Protective Role of Melatonin Against Abamectin-Induced Biochemical, Immunohistochemical, and Ultrastructural Alterations in the Testicular Tissues of Rats.

Abstract

Abamectin is one of the most widely used pesticides due to its strong insecticidal and anthelmintic activities. Melatonin is a neurohormone with potent antioxidant, anti-apoptotic, and anti-inflammatory effects. This study aimed to investigate the potential ameliorative effects of melatonin against abamectin-induced testicular toxicity in rats. Twenty-four rats were divided into four groups: control group (1 mL/kg/day corn oil), melatonin-treated group (10 mg/kg/day), abamectin-treated group (0.5 mg/kg/day), and melatonin plus abamectin-treated group. Test substances were administered via oral gavage once daily for 28 days.
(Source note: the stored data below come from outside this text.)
(* ===== verification/ProbeInbound.v ===== *)
(** * The inbound RFC 9421 probe (contrib/ops/rfc9421inbound)

    A program that starts a relay process and posts four requests to its inbox: a signed
    activity, its replay, a second activity with a changed body under the signature of
    the original, and that original.  The relay behind the TLS proxy is the parameter
    [post]; the origin server, which the relay asks for the actor, is a function of a
    request, and what it counted is read off the requests that were sent.  The
    program around this, with its container and its process, is [InboundRun]. *)

From S2P Require Import Prelude GoStrings GoUrl GoTime Json Redis World Negotiation Signer HttpClient ActivityModel Observability Rfc9421 StatusPage.

Record report := mkReport {
  Classification : string; ValidStatus : Z; ReplayStatus : Z; TamperedStatus : Z; ValidAfterTamperStatus : Z;
  SignedActorGETs : Z; InvalidActorGETs : Z; NonceMarkerCount : Z; Metrics : gmap string string }.

(** The configuration file of the relay. *)
Definition line (s : string) : string := s +:+ String (chr 10) "".
Definition relayConfigFile (keyPath : string) (redisPort : Z) (apiAddress publicAuthority observabilityAddress : string) : string :=
  line ("ACTOR_PEM: " +:+ keyPath) +:+ line ("REDIS_URL: redis://127.0.0.1:" +:+ itoa redisPort)
  +:+ line ("RELAY_BIND: " +:+ apiAddress) +:+ line ("OBSERVABILITY_BIND: " +:+ observabilityAddress)
  +:+ line ("RELAY_DOMAIN: " +:+ publicAuthority) +:+ line "RELAY_SERVICENAME: RFC 9421 inbound probe"
  +:+ line "JOB_CONCURRENCY: 1" +:+ line "MAX_ACTIVITY_BYTES: 1048576" +:+ line "MAX_FANOUT_TARGETS: 100"
  +:+ line "MAX_QUEUE_JOBS: 1000".

(** ** The origin server *)

Section origin.
Context {PublicKey : Type}.
(** go-fed/httpsig: the key ID of a legacy signature, and its verification. *)
Variable legacyVerifier : httpRequest → result (string * (PublicKey → result unit)).
Variable host : httpRequest → string.

Definition verifyLegacyGET (request : httpRequest) (keyID : string) (publicKey : PublicKey) : bool :=
  let request := mkHttpRequest (reqMethod request) (reqURL request) (headerSet (reqHeader request) "Host" (host request))
                   (reqBody request) in
  match legacyVerifier request with
  | Err _ => false
  | Ok (presented, verify) => (presented =s keyID) && is_ok (verify publicKey)
  end.

Definition originDocument (originActor originAuthority originPublicKey : string) : json :=
  let inbox := JString ("https://" +:+ originAuthority +:+ "/inbox") in
  JObject [("@context", jsonStrings ["https://www.w3.org/ns/activitystreams"; "https://w3id.org/security/v1"]);
           ("endpoints", JObject [("sharedInbox", inbox)]); ("id", JString originActor); ("inbox", inbox);
           ("publicKey", JObject [("id", JString (originActor +:+ "#main-key")); ("owner", JString originActor);
                                  ("publicKeyPem", JString originPublicKey)]);
           ("type", JString "Application")].
Definition requestPath (request : httpRequest) : string :=
  match url_Parse (reqURL request) with Ok u => Path u | Err _ => "" end.
Definition originHandler (originActor originAuthority originPublicKey : string) (request : httpRequest) : httpResponse :=
  if negb (requestPath request =s "/actor")
  then mkHttpResponse 404 "404 Not Found" (headerSet ∅ "Content-Type" "text/plain; charset=utf-8") (line "404 page not found") None
  else mkHttpResponse 200 "200 OK" (headerSet ∅ "Content-Type" "application/activity+json")
         (line (jsonMarshal (originDocument originActor originAuthority originPublicKey))) None.
(** Of the requests for the actor: those with the relay's legacy signature, and the others. *)
Definition actorGETs (relayKeyID : string) (relayKey : PublicKey) (requests : list httpRequest) : Z * Z :=
  let asked := List.filter (λ q, requestPath q =s "/actor") requests in
  let signed := List.filter (λ q, verifyLegacyGET q relayKeyID relayKey) asked in
  (Z.of_nat (length signed), Z.of_nat (length asked) - Z.of_nat (length signed)).
End origin.

(** ** Requests *)

Section probe.
Context {S : Type} `{Redis S} {PrivateKey Message : Type}.
Abbreviation Mw := (M (World S)).
Variable httpdate : Time → string.
Variable legacySign : PrivateKey → string → list string → string → outRequest → result outRequest.
Variable rfcSign : PrivateKey → string → list string → outRequest → result Message.
Variable rfcInclude : Message → outRequest → result outRequest.
Variable marshalDigest : list ascii → result string.

Definition likeActivity (actorURL id : string) : json :=
  JObject [("@context", JString "https://www.w3.org/ns/activitystreams"); ("actor", JString actorURL);
           ("id", JString (actorURL +:+ "/activities/" +:+ id)); ("object", JString "https://example.invalid/object");
           ("to", jsonStrings ["https://www.w3.org/ns/activitystreams#Public"]); ("type", JString "Like")].
Definition newPOST (address body : string) (header : Header) : result outRequest :=
  u ← requestURL address; Ok (mkOut "POST" (Some u) (Host u) header (Some body) (len body)).
Definition signedActivityRequest (inboxURL actorURL : string) (key : PrivateKey) (id : string)
    : Mw (result (outRequest * string)) :=
  let body := jsonMarshal (likeActivity actorURL id) in
  request ←! mret (newPOST inboxURL body (headerSet ∅ "Content-Type" "application/activity+json"));
  signer ←! mret (NewSigner (actorURL +:+ "#main-key") (Some key));
  signed ←! signerSignPOSTWithProfile httpdate legacySign rfcSign rfcInclude marshalDigest signer request body ProfileRFC9421;
  mret (Ok (signed, body)).
Definition cloneSignedRequest (request : outRequest) (body : string) : result outRequest :=
  cloned ← newPOST (default "" (URL_String <$> outURL request)) body ∅;
  Ok (mkOut (outMethod request) (outURL cloned) (outHost request) (outHeader request) (Some body) (len body)).
Definition member (name value : string) : string :=
  ofBytes (dquote :: bytes name ++ [dquote] ++ bytes ":" ++ [dquote] ++ bytes value ++ [dquote]).
Definition tamper (body : string) : string :=
  replaceFirst body (member "type" "Like") (member "type" "Create").

(** ** The run *)

(** The relay behind the proxy: the status it answers. *)
Variable post : outRequest → Mw (result Z).
Definition KEYS (prefix : string) : Rcmd (list string) := λ now d,
  (d, Ok (omap (λ e, if HasPrefix e.1 prefix && live now e.2 then Some e.1 else None) (map_to_list (db_keys d)))).

Definition passing (r : report) : bool :=
  let metric k := default "" (Metrics r !! k) in
  (ValidStatus r =? 202) && (ReplayStatus r =? 400) && (TamperedStatus r =? 400) && (ValidAfterTamperStatus r =? 202)
  && negb (SignedActorGETs r <? 2) && (InvalidActorGETs r =? 0) && (NonceMarkerCount r =? 2)
  && (metric "http_signature_verifications_total|rfc9421|success|accepted" =s "2")
  && (metric "http_signature_verifications_total|rfc9421|failure|replay" =s "1")
  && (metric "http_signature_verifications_total|rfc9421|failure|digest" =s "1").
Definition classify (r : report) : report :=
  mkReport (if passing r then "rfc9421_inbound_runtime_pass" else "invariant_failure") (ValidStatus r) (ReplayStatus r)
    (TamperedStatus r) (ValidAfterTamperStatus r) (SignedActorGETs r) (InvalidActorGETs r) (NonceMarkerCount r) (Metrics r).

(** The four posts. *)
Definition fourPosts (inboxURL originActor : string) (originKey : PrivateKey) : Mw (result (Z * Z * Z * Z)) :=
  '(first, firstBody) ←! signedActivityRequest inboxURL originActor originKey "valid-one";
  validStatus ←! post first;
  replay ←! mret (cloneSignedRequest first firstBody);
  replayStatus ←! post replay;
  '(second, secondBody) ←! signedActivityRequest inboxURL originActor originKey "valid-two";
  tampered ←! mret (cloneSignedRequest second (tamper secondBody));
  tamperedStatus ←! post tampered;
  validAfterTamper ←! mret (cloneSignedRequest second secondBody);
  validAfterTamperStatus ←! post validAfterTamper;
  mret (Ok (validStatus, replayStatus, tamperedStatus, validAfterTamperStatus)).
(** From the ready relay to the report; [gets] counts the requests the origin received. *)
Definition inboundProbe (inboxURL originActor : string) (originKey : PrivateKey) (gets : list httpRequest → Z * Z)
    : Mw (result report) :=
  w0 ← get;
  '(validStatus, replayStatus, tamperedStatus, afterTamperStatus) ←! fourPosts inboxURL originActor originKey;
  w1 ← get;
  let '(signed, invalid) := gets (drop (length (w_sentRequests w0)) (w_sentRequests w1)) in
  nonceKeys ←! redis (KEYS "relay:http-signature:nonce:");
  metrics ←! redis (HGETALL "relay:metrics:operational");
  mret (Ok (classify (mkReport "infrastructure_failure" validStatus replayStatus tamperedStatus afterTamperStatus
                        signed invalid (Z.of_nat (length nonceKeys)) metrics))).
End probe.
While MDA and 8-OHdG levels increased in the testicular tissue of rats treated with abamectin, SOD, CAT, GPx, and GST enzyme activities decreased significantly. While interleukin-17 levels, TNF-α, and caspase3 expression increased in the testicular tissue, acetylcholinesterase activity decreased. At the same time, serum gonadotropins (luteinizing and follicle-stimulating hormones) and testosterone levels decreased. Light microscope examinations of testicular tissues revealed severe histopathological changes, such as atrophic hyalinized seminiferous tubules, basement membrane irregularity, degeneration, spermatogenic cell loss, and necrosis. Electron microscopy examinations revealed large vacuoles in Sertoli and spermatogenic cells, swelling and vacuolization in mitochondria, lysosomal structures, and increased pyknotic nuclei. In contrast, melatonin supplementation significantly ameliorated abamectin-induced testicular toxicity in rats through antioxidant, antiapoptotic, and anti-inflammatory mechanisms.